This is the first post in our review forum of  Wendy Brown’s In the Ruins of Neoliberalism: The Rise of Anti-Democratic Politics in the West (Columbia University Press, 2019).

 

With now two book-length interventions on neoliberalism and contemporary antidemocracy, Wendy Brown has become the leading social theorist diagnosing the ills of neoliberalism and, in particular, its deleterious effects on public, political, and democratic life. In Undoing the Demos: Neoliberalism’s Stealth Revolution, Brown aimed her formidable analytical and rhetorical skills precisely at the neoliberal political and economic agenda that hollowed out citizenship, democracy, and public goods, as liberty was methodically “relocated from political to economic life.” The undoing of political life and the state by neoliberal rationality, she concluded, “eliminates the very idea of a people, a demos asserting its collective political sovereignty.” Brown’s more recent sequel, In the Ruins of Neoliberalism: The Rise of Antidemocratic Politics in the West picks up where Undoing the Demos left off.
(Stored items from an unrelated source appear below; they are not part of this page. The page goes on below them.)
(* ===== verification/Identity.v ===== *)
(** * Identities (dsm/src/core/identity/genesis.rs, dsm/src/core/identity/mod.rs)

    Genesis states from threshold contributions, device genesis states derived
    from them, their verification, invalidation requests, and the store of
    identities.  The random generator [thread_rng] is a state with two draws; what
    the key generators draw is an argument.  The store's lock is never poisoned
    in the model, since nothing panics while it is held. *)
From S2P Require Import Prelude Tokens Operations SparseIdx States RandomWalk Transition Relationship Sphincs Keys Kyber Pedersen.

(** ** The random generator *)

Class Rng (R : Type) := {
  rng_fill : nat → R → bytes * R;      (* fill_bytes on a buffer of this length *)
  rng_u32 : R → Z * R;                 (* next_u32 *)
  rng_fill_length : ∀ n r, length (rng_fill n r).1 = n;
  rng_u32_range : ∀ r, 0 ≤ (rng_u32 r).1 < 2 ^ 32;
}.

(** The parameter set [mlkem1024]. *)
Definition kem1024 : KemSizes := mkKemSizes (Z.to_nat 1568) (Z.to_nat 3168) (Z.to_nat 1568) 32.

(** ** Data *)

Record SigningKey := mkSigningKey { sg_public_key : bytes; sg_secret_key : bytes }.
Record KyberKey := mkKyberKey { ky_public_key : bytes; ky_secret_key : bytes }.
Record Contribution := mkContribution { cb_data : bytes; cb_verified : bool }.

Record GenesisState := mkGenesis {
  gs_hash : bytes;
  gs_initial_entropy : bytes;
  gs_threshold : nat;
  gs_participants : gset string;
  gs_merkle_root : option bytes;
  gs_device_id : option string;
  gs_signing_key : SigningKey;
  gs_kyber_keypair : KyberKey;
  gs_contributions : list Contribution;
}.

Record DeviceIdentity := mkDeviceIdentity {
  di_device_id : string;
  di_sub_genesis : GenesisState;
  di_current_state : option State;
  di_sparse_indices : gmap Z bytes;
}.

Record Identity := mkIdentity {
  id_name : string;
  id_master_genesis : GenesisState;
  id_devices : list DeviceIdentity;
  id_invalidated : bool;
}.

Inductive IdentityError :=
  | IdentityNotFound (msg : string)
  | IdInvalidParameter (msg : string)
  | GenesisError (msg : string)
  | DeviceError (msg : string)
  | DuplicateDevice (msg : string)
  | IdentityInvalidated (msg : string).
Providing a corrective to what she refers to as the overly economistic interpretation of her previous volume, she broadens her diagnosis to include a deep dive into the moral and social underpinnings of neoliberal rationality and the legal-political pathologies of social conservatism and reactionary populism.

 

Brown deftly displays the scale of neoliberal wreckage and ruin. In Undoing, we get this litany of political-economic discontent:

Deregulation of industries and capital flows; radical reduction in welfare state provisions and protections for the vulnerable; privatized and outsourced public goods, ranging from education, parks, postal services, roads, and social welfare to prisons and militaries; replacement of progressive with regressive tax and tariff schemes; the end of wealth distribution as an economic or social-political policy; the conversion of every human need or desire into profitable enterprise, from college admissions preparation to human organ transplants, from baby adoptions to pollution rights; . . . and the financialization of everything and the increasing dominance of finance capital over productive capital in the dynamics of the economy of everyday life.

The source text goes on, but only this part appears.